Try it.
Repeat all of the data exactly. Leave nothing out.

Stored items.
(* ===== verification/Removal.v ===== *)
(** * Removing nodes and moving data ([internal/cluster]: remove.go, transfer.go, rebalance.go)

    A removal is carried out by a goroutine whose locked sections interleave with all
    other operations on the cluster: [Stage] is where it is, and [removal_step] its
    next section.  Transfers are tasks behind pointers, worked off by goroutines of
    their own.  The system is the membership of [Cluster] with the operations, the
    tasks and the goroutines. *)

From S2P Require Import Prelude Bytes Order Datum GoStrings Scram Cluster.

(** ** types.go *)

Inductive TransferStatus := TransferStatusPending | TransferStatusInProgress | TransferStatusCompleted | TransferStatusFailed.
#[global] Instance TransferStatus_eq_dec : EqDecision TransferStatus.
Proof. solve_decision. Defined.

Record TransferTask := mkTask {
  ts_ID : string; ts_SourceNodeID : string; ts_TargetNodeID : string; ts_Database : string; ts_Table : string;
  ts_Status : TransferStatus; ts_Progress : Z; ts_StartedAt : option Z; ts_CompletedAt : option Z; ts_Error : string;
}.
(** [ro_Transfers] are pointers. *)
Record RemoveOperation := mkOp {
  ro_NodeID : string; ro_Status : string; ro_Transfers : list nat; ro_StartedAt : Z; ro_CompletedAt : option Z; ro_Error : string;
}.

(** ** The goroutine of a removal

    The sections of [executeRemoval] between which others may run. *)
Inductive Stage :=
| SIdentify
| SMember
| STransferring (ts : list nat)
| SStart (todo ts : list nat)
| SWait (ts : list nat)
| STimeout
| SShutdown
| SRemoving
| SRemove
| SFail (msg : string)
| SComplete.
Record Removal := mkRemoval { rv_node : string; rv_stage : Stage }.

(** A goroutine of [executeTransfer]: its task and the steps it has made. *)
Record Worker := mkWorker { wk_task : nat; wk_steps : nat }.

Record System := mkSys {
  sy_members : Membership;
  sy_operations : gmap string RemoveOperation;
  sy_removals : gmap nat Removal;
  sy_tasks : gmap nat TransferTask;
  sy_transfers : gmap string nat;
  sy_workers : gmap nat Worker;
  sy_next : nat;
}.
Definition set_members (m : Membership) (s : System) : System :=
  mkSys m (sy_operations s) (sy_removals s) (sy_tasks s) (sy_transfers s) (sy_workers s) (sy_next s).
Definition set_operations (ops : gmap string RemoveOperation) (s : System) : System :=
  mkSys (sy_members s) ops (sy_removals s) (sy_tasks s) (sy_transfers s) (sy_workers s) (sy_next s).
Definition set_removals (rs : gmap nat Removal) (s : System) : System :=
  mkSys (sy_members s) (sy_operations s) rs (sy_tasks s) (sy_transfers s) (sy_workers s) (sy_next s).
Definition set_tasks (ts : gmap nat TransferTask) (s : System) : System :=
  mkSys (sy_members s) (sy_operations s) (sy_removals s) ts (sy_transfers s) (sy_workers s) (sy_next s).
Definition set_transfers (tr : gmap string nat) (s : System) : System :=
  mkSys (sy_members s) (sy_operations s) (sy_removals s) (sy_tasks s) tr (sy_workers s) (sy_next s).
Definition set_workers (ws : gmap nat Worker) (s : System) : System :=
  mkSys (sy_members s) (sy_operations s) (sy_removals s) (sy_tasks s) (sy_transfers s) ws (sy_next s).
Definition set_next (n : nat) (s : System) : System :=
  mkSys (sy_members s) (sy_operations s) (sy_removals s) (sy_tasks s) (sy_transfers s) (sy_workers s) n.
Definition on_members {A} (m : M Membership A) : M System A := zoom sy_members set_members m.

(** Range statements over the other maps. *)
Class RemovalRuntime := {
  range_operations : nat → gmap string RemoveOperation → list (string * RemoveOperation);
  range_transfers : nat → gmap string nat → list (string * nat);
}.

Section transfers.
Context `{Crypto} `{ClusterRuntime} `{RemovalRuntime}.

(** ** transfer.go *)

Definition sys_now : M System Z := on_members now.
Definition sys_turn : M System nat := on_members next_turn.
Definition read_task (l : nat) : M System TransferTask :=
  s ← get_state; match sy_tasks s !! l with Some t => mret t | None => panic end.
Definition write_task (l : nat) (t : TransferTask) : M System unit := modify (λ s, set_tasks (<[l := t]> (sy_tasks s)) s).

(** A new task, at a new place. *)
Definition CreateTransfer (sourceNodeID targetNodeID database table : string) : M System nat :=
  i ← sys_turn;
  s ← get_state;
  let l := sy_next s in
  modify (λ s, set_next (S (sy_next s)) s);;
  write_task l (mkTask (uuid_New i) sourceNodeID targetNodeID database table TransferStatusPending 0 None None "");;
  mret l.

Definition StartTransfer (l : nat) : M System unit :=
  task ← read_task l;
  t ← sys_now;
  write_task l (mkTask (ts_ID task) (ts_SourceNodeID task) (ts_TargetNodeID task) (ts_Database task) (ts_Table task)
    TransferStatusInProgress (ts_Progress task) (Some t) (ts_CompletedAt task) (ts_Error task));;
  s ← get_state;
  modify (set_transfers (<[ts_ID task := l]> (sy_transfers s)));;
  modify (λ s, set_next (S (sy_next s)) (set_workers (<[sy_next s := mkWorker l 0]> (sy_workers s)) s)).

Exercise solution.
(* ===== verification/Removal.v ===== *)
(** * Removing nodes and moving data ([internal/cluster]: remove.go, transfer.go, rebalance.go)

    A removal is carried out by a goroutine whose locked sections interleave with all
    other operations on the cluster: [Stage] is where it is, and [removal_step] its
    next section.  Transfers are tasks behind pointers, worked off by goroutines of
    their own.  The system is the membership of [Cluster] with the operations, the
    tasks and the goroutines. *)

From S2P Require Import Prelude Bytes Order Datum GoStrings Scram Cluster.

(** ** types.go *)

Inductive TransferStatus := TransferStatusPending | TransferStatusInProgress | TransferStatusCompleted | TransferStatusFailed.
#[global] Instance TransferStatus_eq_dec : EqDecision TransferStatus.
Proof. solve_decision. Defined.

Record TransferTask := mkTask {
  ts_ID : string; ts_SourceNodeID : string; ts_TargetNodeID : string; ts_Database : string; ts_Table : string;
  ts_Status : TransferStatus; ts_Progress : Z; ts_StartedAt : option Z; ts_CompletedAt : option Z; ts_Error : string;
}.
(** [ro_Transfers] are pointers. *)
Record RemoveOperation := mkOp {
  ro_NodeID : string; ro_Status : string; ro_Transfers : list nat; ro_StartedAt : Z; ro_CompletedAt : option Z; ro_Error : string;
}.

(** ** The goroutine of a removal

    The sections of [executeRemoval] between which others may run. *)
Inductive Stage :=
| SIdentify
| SMember
| STransferring (ts : list nat)
| SStart (todo ts : list nat)
| SWait (ts : list nat)
| STimeout
| SShutdown
| SRemoving
| SRemove
| SFail (msg : string)
| SComplete.
Record Removal := mkRemoval { rv_node : string; rv_stage : Stage }.

(** A goroutine of [executeTransfer]: its task and the steps it has made. *)
Record Worker := mkWorker { wk_task : nat; wk_steps : nat }.

Record System := mkSys {
  sy_members : Membership;
  sy_operations : gmap string RemoveOperation;
  sy_removals : gmap nat Removal;
  sy_tasks : gmap nat TransferTask;
  sy_transfers : gmap string nat;
  sy_workers : gmap nat Worker;
  sy_next : nat;
}.
Definition set_members (m : Membership) (s : System) : System :=
  mkSys m (sy_operations s) (sy_removals s) (sy_tasks s) (sy_transfers s) (sy_workers s) (sy_next s).
Definition set_operations (ops : gmap string RemoveOperation) (s : System) : System :=
  mkSys (sy_members s) ops (sy_removals s) (sy_tasks s) (sy_transfers s) (sy_workers s) (sy_next s).
Definition set_removals (rs : gmap nat Removal) (s : System) : System :=
  mkSys (sy_members s) (sy_operations s) rs (sy_tasks s) (sy_transfers s) (sy_workers s) (sy_next s).
Definition set_tasks (ts : gmap nat TransferTask) (s : System) : System :=
  mkSys (sy_members s) (sy_operations s) (sy_removals s) ts (sy_transfers s) (sy_workers s) (sy_next s).
Definition set_transfers (tr : gmap string nat) (s : System) : System :=
  mkSys (sy_members s) (sy_operations s) (sy_removals s) (sy_tasks s) tr (sy_workers s) (sy_next s).
Definition set_workers (ws : gmap nat Worker) (s : System) : System :=
  mkSys (sy_members s) (sy_operations s) (sy_removals s) (sy_tasks s) (sy_transfers s) ws (sy_next s).
Definition set_next (n : nat) (s : System) : System :=
  mkSys (sy_members s) (sy_operations s) (sy_removals s) (sy_tasks s) (sy_transfers s) (sy_workers s) n.
Definition on_members {A} (m : M Membership A) : M System A := zoom sy_members set_members m.

(** Range statements over the other maps. *)
Class RemovalRuntime := {
  range_operations : nat → gmap string RemoveOperation → list (string * RemoveOperation);
  range_transfers : nat → gmap string nat → list (string * nat);
}.

Section transfers.
Context `{Crypto} `{ClusterRuntime} `{RemovalRuntime}.

(** ** transfer.go *)

Definition sys_now : M System Z := on_members now.
Definition sys_turn : M System nat := on_members next_turn.
Definition read_task (l : nat) : M System TransferTask :=
  s ← get_state; match sy_tasks s !! l with Some t => mret t | None => panic end.
Definition write_task (l : nat) (t : TransferTask) : M System unit := modify (λ s, set_tasks (<[l := t]> (sy_tasks s)) s).

(** A new task, at a new place. *)
Definition CreateTransfer (sourceNodeID targetNodeID database table : string) : M System nat :=
  i ← sys_turn;
  s ← get_state;
  let l := sy_next s in
  modify (λ s, set_next (S (sy_next s)) s);;
  write_task l (mkTask (uuid_New i) sourceNodeID targetNodeID database table TransferStatusPending 0 None None "");;
  mret l.

Definition StartTransfer (l : nat) : M System unit :=
  task ← read_task l;
  t ← sys_now;
  write_task l (mkTask (ts_ID task) (ts_SourceNodeID task) (ts_TargetNodeID task) (ts_Database task) (ts_Table task)
    TransferStatusInProgress (ts_Progress task) (Some t) (ts_CompletedAt task) (ts_Error task));;
  s ← get_state;
  modify (set_transfers (<[ts_ID task := l]> (sy_transfers s)));;
  modify (λ s, set_next (S (sy_next s)) (set_workers (<[sy_next s := mkWorker l 0]> (sy_workers s)) s)).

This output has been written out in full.